Stored data entries:
Lemma new_turn_context_fresh : st_runContexts (w_st w) !! runKey c (run_id run) = None.
Proof.
  destruct (st_runContexts _ !! _) eqn:Hc; [|done].
  destruct (li_contexts _ Hinv (runKey c (run_id run))) as [r Hr]; [by rewrite Hc|].
  rewrite new_turn_run_fresh in Hr. discriminate.
Qed.

Lemma new_turn_idempotency_fresh : st_idempotency (w_st w) !! idempotency_scope c key = None.
Proof.
  destruct (st_idempotency _ !! _) as [id|] eqn:Hi; [|done].
  apply (li_idempotency _ Hinv) in Hi as [Hne _]. cbn in Hfirst. unfold truthy in Hfirst.
  apply negb_false_iff, String.eqb_eq in Hfirst. done.
Qed.

Lemma new_turn_le : ledger_le (w_st w) (w_st w').
Proof.
  destruct Hnew as [_ _ _ _ Hm Hr Hc Hi He Hn Ho]. constructor.
  - intros k x Hx. unfold messages_of. rewrite Hm, jget_jset. case_decide; subst; [|done].
    cbn. apply elem_of_app. by left.
  - rewrite Hc. apply insert_subseteq, new_turn_context_fresh.
  - rewrite Hi. apply insert_subseteq, new_turn_idempotency_fresh.
  - by apply (events_prefix_append (actorScopeKey c) ev).
  - rewrite Ho. apply with_owner_subseteq.
Qed.

Lemma new_turn_conv_key : conv_key run = tenantConversationScopeKey c v.
Proof.
  destruct Hnew as [_ (_ & _ & Horg & Has & Hv & _) _ _ _ _ _ _ _ _ _].
  unfold conv_key, tenantConversationScopeKey. by rewrite Horg, Has, Hv.
Qed.

Lemma new_turn_backed : backed (w_st w') (runKey c (run_id run)) run.
Proof.
  pose proof new_turn_conv_key as Hck.
  destruct Hnew as [_ (Hum & Hkey & Horg & Has & Hv & _) [Hecho _] Hown Hm Hr Hc Hi He Hn Ho].
  exists c. rewrite Hck, Hkey, Hv, Hc, Hi, Ho, Hum. split_and!; try done.
  - by rewrite lookup_insert, decide_True.
  - exists m. split; [|done]. unfold messages_of at 1. rewrite Hm, jget_jset_eq. cbn. set_solver.
  - exists ev. split; [|done]. unfold events_of at 1. rewrite He, lookup_insert, decide_True by done.
    cbn. set_solver.
  - by rewrite lookup_insert, decide_True.
  - by apply with_owner_lookup.
Qed.

Lemma ledger_inv_new_turn : ledger_inv (w_st w').
Proof.
  pose proof new_turn_le as Hle. pose proof new_turn_backed as Hb.
  pose proof new_turn_run_fresh as Hfresh.
  destruct (nt_ids _ _ _ _ _ _ _ _ Hnew) as (n & _ & _ & _ & Hid).
  destruct (nt_run _ _ _ _ _ _ _ _ Hnew) as (_ & Hkey & _ & _ & _ & Hlease).
  pose proof (nt_runs _ _ _ _ _ _ _ _ Hnew) as Hr. constructor.
  - intros k r. rewrite Hr, jget_jset. case_decide; subst; [intros [= <-]; by split|].
    intros Hk. destruct (li_runs _ Hinv k r Hk) as [Hl Hbk]. split; [done|]. by eapply backed_grows.
  - intros c' key' id. rewrite (nt_idempotency _ _ _ _ _ _ _ _ Hnew), lookup_insert, Hr.
    case_decide as Hs.
    + intros [= <-]. apply actorKey_inj in Hs as [Hac Hkk]. split; [rewrite Hid; apply uuid_nonempty|].
      exists run. subst key'. split_and!; [|done..].
      replace (runKey c' (run_id run)) with (runKey c (run_id run)); [apply jget_jset_eq|].
      unfold runKey, actorKey. by rewrite Hac.
    + intros Hi. destruct (li_idempotency _ Hinv c' key' id Hi) as (Hne & r & Hk & Hrest).
      split; [done|]. exists r. rewrite jget_jset_ne; [done|]. intros Heq. congruence.
  - intros k. rewrite (nt_contexts _ _ _ _ _ _ _ _ Hnew), Hr, lookup_insert, jget_jset.
    case_decide; [done|]. apply (li_contexts _ Hinv).
  - destruct (nt_event _ _ _ _ _ _ _ _ Hnew) as [_ Hseq].
    eapply events_numbered_append; [apply (li_events _ Hinv)|exact Hseq|apply Hnew|apply Hnew].
Qed.
End new_turn.

(** ** Reachable states *)

Lemma key_inv_same w w' : same base w w' → key_inv w → key_inv w'.
Proof.
  intros (Hb & Hu & _) [Hnd Hk]. unfold base, core in Hb. injection Hb as Hr _ _ _ _ _ _ _.
  split; rewrite Hr; [done|]. intros k Hin. destruct (Hk k Hin) as (c & n & -> & Hn).
  exists c, n. split; [done|lia].
Qed.

Lemma same_base_good w w' : same base w w' → good w w'.
Proof. intros (Hb & ? & ?). apply same_core_good. split_and!; [exact (f_equal fst Hb)|done..]. Qed.

Lemma same_base_calm w w' : same base w w' → calm w w'.
Proof.
  intros Hb. apply same_ledger_calm; [by apply same_base_good|].
  destruct Hb as (Hb & ? & ?). split_and!; [exact (f_equal snd Hb)|done..].
Qed.

(** What every method does to the ledger. *)
Lemma exec_ledger `{!UuidOk env} o w :
  key_inv w → ledger_inv (w_st w) →
  ledger_inv (w_st (exec o w)) ∧ ledger_le (w_st w) (w_st (exec o w)).
Proof.
  intros Hkey Hinv. destruct (accepts o) eqn:Ha; last first.
  { assert (Hc : calm w (exec o w)) by (apply exec_calm; [done|apply Hkey]).
    split; [by eapply ledger_inv_calm|apply Hc]. }
  destruct o; try discriminate Ha. cbn [exec]. pose proof (acceptMessage_cases c input w) as Hcase.
  destruct (acceptMessage c input w) as [res w']. cbn.
  destruct Hcase as [[Hs _]|(v & m & run & ev & w0 & -> & Hs & Hex & Hnew)].
  { assert (Hc : calm w w') by by apply same_base_calm.
    split; [by eapply ledger_inv_calm|apply Hc]. }
  assert (Hc : calm w w0) by by apply same_base_calm.
  assert (Hinv0 : ledger_inv (w_st w0)) by by eapply ledger_inv_calm.
  assert (Hkey0 : key_inv w0) by by eapply key_inv_same.
  destruct Hc as (_ & Hle & Hi & _). rewrite <-Hi in Hex. split.
  - by eapply ledger_inv_new_turn.
  - etrans; [exact Hle|]. by eapply new_turn_le.
Qed.

Lemma ledger_inv_init : ledger_inv (w_st init_world).
Proof.
  constructor; [done|done|by intros k [? ?]|].
  intros t. split; [intros i e|]; unfold events_of; cbn; by rewrite ?lookup_empty.
Qed.

Lemma reachable_inv `{!UuidOk env} w : reachable w → key_inv w ∧ ledger_inv (w_st w).
Proof.
  induction 1 as [|w o Hw [Hk Hl]]; [split; [apply key_inv_init|apply ledger_inv_init]|].
  split; [by apply exec_refines|by apply exec_ledger].
Qed.

(** Method calls in sequence. *)
Definition exec_all (ops : list Op) (w : World Store) : World Store := fold_left (λ w o, exec o w) ops w.

Lemma reachable_all ops w : reachable w → reachable (exec_all ops w).
Proof. revert w. induction ops as [|o ops IH]; intros w Hw; [done|]. apply IH. by constructor. Qed.

Lemma exec_all_ledger `{!UuidOk env} ops w :
  reachable w → ledger_le (w_st w) (w_st (exec_all ops w)).
Proof.
  revert w. induction ops as [|o ops IH]; intros w Hw; [done|]. cbn.
  destruct (reachable_inv w Hw) as [Hk Hl].
  etrans; [by apply (exec_ledger o w Hk Hl)|]. apply IH. by constructor.
Qed.

(** A run evolves over any sequence of calls. *)
Lemma exec_run_evolves `{!UuidOk env} o w k r :
  key_inv w → jget k (st_runs (w_st w)) = Some r →
  ∃ r', jget k (st_runs (w_st (exec o w))) = Some r' ∧ run_evolves r r'.
Proof.
  intros Hkey Hk. destruct (exec_effect o w Hkey) as [(_ & _ & Hev & _)|Hacc].
  - specialize (Hev k). rewrite Hk in Hev. inversion Hev; subst. eauto.
  - destruct Hacc as (c & n & run & Hlt & _ & _ & _ & _ & [= Hr _]). exists r. split; [|done].
    rewrite Hr, jget_jset_ne; [done|]. intros <-.
    rewrite (accepted_turn_fresh c n w Hkey) in Hk; [done|lia].
Qed.

Lemma exec_all_run_evolves `{!UuidOk env} ops w k r :
  reachable w → jget k (st_runs (w_st w)) = Some r →
  ∃ r', jget k (st_runs (w_st (exec_all ops w))) = Some r' ∧ run_evolves r r'.
Proof.
  revert w r. induction ops as [|o ops IH]; intros w r Hw Hk; [by exists r|]. cbn.
  destruct (reachable_inv w Hw) as [Hkey _].
  destruct (exec_run_evolves o w k r Hkey Hk) as (r1 & Hk1 & Hev1).
  destruct (IH (exec o w) r1) as (r2 & Hk2 & Hev2); [by constructor|done|].
  exists r2. split; [done|]. by etrans.
Qed.
End ledger.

WORK REQUEST: The reply should consist solely of the lines above from the one that has "exists c, n. split; [done|lia]." through the one that has "destruct (acceptMessage c", reproduced exactly.

ANSWER SPACE:
  exists c, n. split; [done|lia].
Qed.

Lemma same_base_good w w' : same base w w' → good w w'.
Proof. intros (Hb & ? & ?). apply same_core_good. split_and!; [exact (f_equal fst Hb)|done..]. Qed.

Lemma same_base_calm w w' : same base w w' → calm w w'.
Proof.
  intros Hb. apply same_ledger_calm; [by apply same_base_good|].
  destruct Hb as (Hb & ? & ?). split_and!; [exact (f_equal snd Hb)|done..].
Qed.

(** What every method does to the ledger. *)
Lemma exec_ledger `{!UuidOk env} o w :
  key_inv w → ledger_inv (w_st w) →
  ledger_inv (w_st (exec o w)) ∧ ledger_le (w_st w) (w_st (exec o w)).
Proof.
  intros Hkey Hinv. destruct (accepts o) eqn:Ha; last first.
  { assert (Hc : calm w (exec o w)) by (apply exec_calm; [done|apply Hkey]).
    split; [by eapply ledger_inv_calm|apply Hc]. }
  destruct o; try discriminate Ha. cbn [exec]. pose proof (acceptMessage_cases c input w) as Hcase.
  destruct (acceptMessage c input w) as [res w']. cbn.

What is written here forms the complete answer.